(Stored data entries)

● ● ● ● ●

(** * Nylene consumption sheet: the three-step wizard and its /save endpoint

    A shallow embedding of [app.js] (the browser wizard: form page,
    destination page, summary page) and of [server.cjs] (the Express
    endpoint that appends a row to the Excel ledger), followed by the
    properties of the wizard's state machine, of its persistence and of
    the submission contract.

    Conventions of the embedding.
    - A JavaScript string is the list of its UTF-16 code units.
    - A JavaScript Number is a binary64 value, kept exactly: the sign and
      the integer mantissa and binary exponent of a finite non-zero value.
    - Values that travel through [JSON.parse]/[JSON.stringify] are JSON
      trees; an object is the list of its own properties in insertion
      order, without duplicate keys.
    - Event handlers are functions from the state they can see to the
      state they leave; something thrown is an explicit result. *)

From Stdlib Require Import ZArith NArith List String Ascii Bool Lia.
Import ListNotations.

(* ================================================================== *)
(** * Part I. The JavaScript values the program manipulates             *)
(* ================================================================== *)

Module JS.

Open Scope N_scope.

(** ** Strings *)

Definition jsstring := list N.

(** The code units of an ASCII literal. *)
Definition js (s : string) : jsstring :=
  map N_of_ascii (list_ascii_of_string s).

Definition ch (a : ascii) : N := N_of_ascii a.

Fixpoint str_eqb (a b : jsstring) : bool :=
  match a, b with
  | [], [] => true
  | x :: a', y :: b' => (x =? y) && str_eqb a' b'
  | _, _ => false
  end.

Fixpoint starts_with (p s : jsstring) : bool :=
  match p, s with
  | [], _ => true
  | x :: p', y :: s' => (x =? y) && starts_with p' s'
  | _ :: _, [] => false
  end.

(** [!s] for a string: only the empty string is falsy. *)
Definition is_empty (s : jsstring) : bool :=
  match s with [] => true | _ :: _ => false end.

(** ** Character classes *)

(** WhiteSpace and LineTerminator of ECMAScript: what [String.prototype.trim]
    strips and what [\s] matches. *)
Definition isWhiteSpace (c : N) : bool :=
  (c =? 9) || (c =? 10) || (c =? 11) || (c =? 12) || (c =? 13) ||
  (c =? 32) || (c =? 160) || (c =? 0x1680) ||
  ((0x2000 <=? c) && (c <=? 0x200A)) ||
  (c =? 0x2028) || (c =? 0x2029) || (c =? 0x202F) || (c =? 0x205F) ||
  (c =? 0x3000) || (c =? 0xFEFF).

(** Nothing, or something that starts with white space: what [trim] has
    cut off the end of a string. *)
Definition blank_ahead (w : list N) : Prop :=
  match w with
  | [] => True
  | c :: _ => isWhiteSpace c = true
  end.

(** [\d]: the ASCII digits. *)
Definition isDigit (c : N) : bool := (48 <=? c) && (c <=? 57).

(** [[a-z0-9]] under the [i] flag (no [u] flag): the ASCII letters of both
    cases and the ASCII digits.  Canonicalisation maps no character outside
    ASCII onto an ASCII letter, so nothing else matches. *)
Definition isAlnum (c : N) : bool :=
  ((97 <=? c) && (c <=? 122)) || ((65 <=? c) && (c <=? 90)) || isDigit c.

(** ** [String.prototype.trim] *)

Fixpoint trimStart (s : jsstring) : jsstring :=
  match s with
  | [] => []
  | c :: r => if isWhiteSpace c then trimStart r else s
  end.

Definition trimEnd (s : jsstring) : jsstring := rev (trimStart (rev s)).

Definition trim (s : jsstring) : jsstring := trimEnd (trimStart s).

(** ** Regular expressions used by the program *)

(** [/^[a-z0-9]+$/i.test(s)] *)
Definition test_alnum_only (s : jsstring) : bool :=
  negb (is_empty s) && forallb isAlnum s.

(** [/\d/.test(s)] *)
Definition test_has_digit (s : jsstring) : bool := existsb isDigit s.

(** [s.replace(/[^a-z0-9]/gi, "")] *)
Definition replace_non_alnum (s : jsstring) : jsstring := filter isAlnum s.

(** [s.replace(/\d/g, "")] *)
Definition replace_digits (s : jsstring) : jsstring :=
  filter (fun c => negb (isDigit c)) s.

(** [s.split(/\s+/)]: the pieces between maximal runs of white space; a run
    at either end leaves an empty piece there, and the empty string splits
    into one empty piece. *)
Fixpoint split_ws_aux (cur : jsstring) (in_sep : bool) (s : jsstring)
  : list jsstring :=
  match s with
  | [] => [rev cur]
  | c :: r =>
      if isWhiteSpace c then
        if in_sep then split_ws_aux [] true r
        else rev cur :: split_ws_aux [] true r
      else split_ws_aux (c :: cur) false r
  end.

Definition split_ws (s : jsstring) : list jsstring := split_ws_aux [] false s.

(** [.filter(Boolean)] on an array of strings. *)
Definition filter_Boolean (l : list jsstring) : list jsstring :=
  filter (fun s => negb (is_empty s)) l.

(** ** Numbers *)

Inductive number :=
| NaN
| Infinity (neg : bool)
| Zero (neg : bool)
| Finite (neg : bool) (m : positive) (e : Z).   (* +-m * 2^e *)

Definition number_eqb (a b : number) : bool :=
  match a, b with
  | NaN, NaN => true
  | Infinity s, Infinity t => Bool.eqb s t
  | Zero s, Zero t => Bool.eqb s t
  | Finite s m e, Finite t n f => Bool.eqb s t && Pos.eqb m n && Z.eqb e f
  | _, _ => false
  end.

(** [x * 2^k] for [k >= 0], and [x] itself otherwise: the two sides of a
    comparison with a power of two, kept in the integers. *)
Definition scale_up (x k : Z) : Z :=
  if (0 <=? k)%Z then (x * 2 ^ k)%Z else x.

(** [2^l <= p/q] *)
Definition at_least_pow2 (p q l : Z) : bool :=
  (scale_up q l <=? scale_up p (- l))%Z.

(** The [l] with [2^l <= p/q < 2^(l+1)]. *)
Definition floor_log2 (p q : Z) : Z :=
  let l0 := (Z.log2 p - Z.log2 q)%Z in
  if at_least_pow2 p q l0 then l0 else (l0 - 1)%Z.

● ● ● ● ●

__WHAT IS NEEDED__
Look through the records for the word "prototype". Every line that has it should be copied.

__OUTPUT FOR THIS TASK__
(** WhiteSpace and LineTerminator of ECMAScript: what [String.prototype.trim]
(** ** [String.prototype.trim] *)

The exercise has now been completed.